* [WHAT YOU SHOULD DO]
Return each line of the listing that contains the string "breakpointHit".

* [DATA TO PROCESS]
Definition set_request (v : RequestDraft) (c : PipelineContext) : PipelineContext :=
  {| pc_transactionId := pc_transactionId c; pc_recordingSessionId := pc_recordingSessionId c;
     pc_clientAddress := pc_clientAddress c; pc_clientProcessName := pc_clientProcessName c;
     pc_clientProcessId := pc_clientProcessId c; pc_originalLocation := pc_originalLocation c;
     pc_location := pc_location c; pc_request := v; pc_response := pc_response c;
     pc_shortCircuit := pc_shortCircuit c; pc_blocked := pc_blocked c; pc_suspended := pc_suspended c;
     pc_flags := pc_flags c; pc_appliedTools := pc_appliedTools c |}.
Definition set_response (v : option ResponseDraft) (c : PipelineContext) : PipelineContext :=
  {| pc_transactionId := pc_transactionId c; pc_recordingSessionId := pc_recordingSessionId c;
     pc_clientAddress := pc_clientAddress c; pc_clientProcessName := pc_clientProcessName c;
     pc_clientProcessId := pc_clientProcessId c; pc_originalLocation := pc_originalLocation c;
     pc_location := pc_location c; pc_request := pc_request c; pc_response := v;
     pc_shortCircuit := pc_shortCircuit c; pc_blocked := pc_blocked c; pc_suspended := pc_suspended c;
     pc_flags := pc_flags c; pc_appliedTools := pc_appliedTools c |}.
Definition set_location (v : ResolvedLocation) (c : PipelineContext) : PipelineContext :=
  {| pc_transactionId := pc_transactionId c; pc_recordingSessionId := pc_recordingSessionId c;
     pc_clientAddress := pc_clientAddress c; pc_clientProcessName := pc_clientProcessName c;
     pc_clientProcessId := pc_clientProcessId c; pc_originalLocation := pc_originalLocation c;
     pc_location := v; pc_request := pc_request c; pc_response := pc_response c;
     pc_shortCircuit := pc_shortCircuit c; pc_blocked := pc_blocked c; pc_suspended := pc_suspended c;
     pc_flags := pc_flags c; pc_appliedTools := pc_appliedTools c |}.
Definition set_suspended (suspended breakpointHit : bool) (c : PipelineContext) : PipelineContext :=
  let f := pc_flags c in
  {| pc_transactionId := pc_transactionId c; pc_recordingSessionId := pc_recordingSessionId c;
     pc_clientAddress := pc_clientAddress c; pc_clientProcessName := pc_clientProcessName c;
     pc_clientProcessId := pc_clientProcessId c; pc_originalLocation := pc_originalLocation c;
     pc_location := pc_location c; pc_request := pc_request c; pc_response := pc_response c;
     pc_shortCircuit := pc_shortCircuit c; pc_blocked := pc_blocked c; pc_suspended := suspended;
     pc_flags := {| tf_mappedLocal := tf_mappedLocal f; tf_mappedRemote := tf_mappedRemote f;
                    tf_rewritten := tf_rewritten f; tf_breakpointHit := breakpointHit;
                    tf_throttled := tf_throttled f; tf_mitmDecrypted := tf_mitmDecrypted f;
                    tf_bodyTruncated := tf_bodyTruncated f; tf_headersTruncated := tf_headersTruncated f;
                    tf_fromCache := tf_fromCache f |};
     pc_appliedTools := pc_appliedTools c |}.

* [SOLUTION BELOW]
Definition set_suspended (suspended breakpointHit : bool) (c : PipelineContext) : PipelineContext :=
                    tf_rewritten := tf_rewritten f; tf_breakpointHit := breakpointHit;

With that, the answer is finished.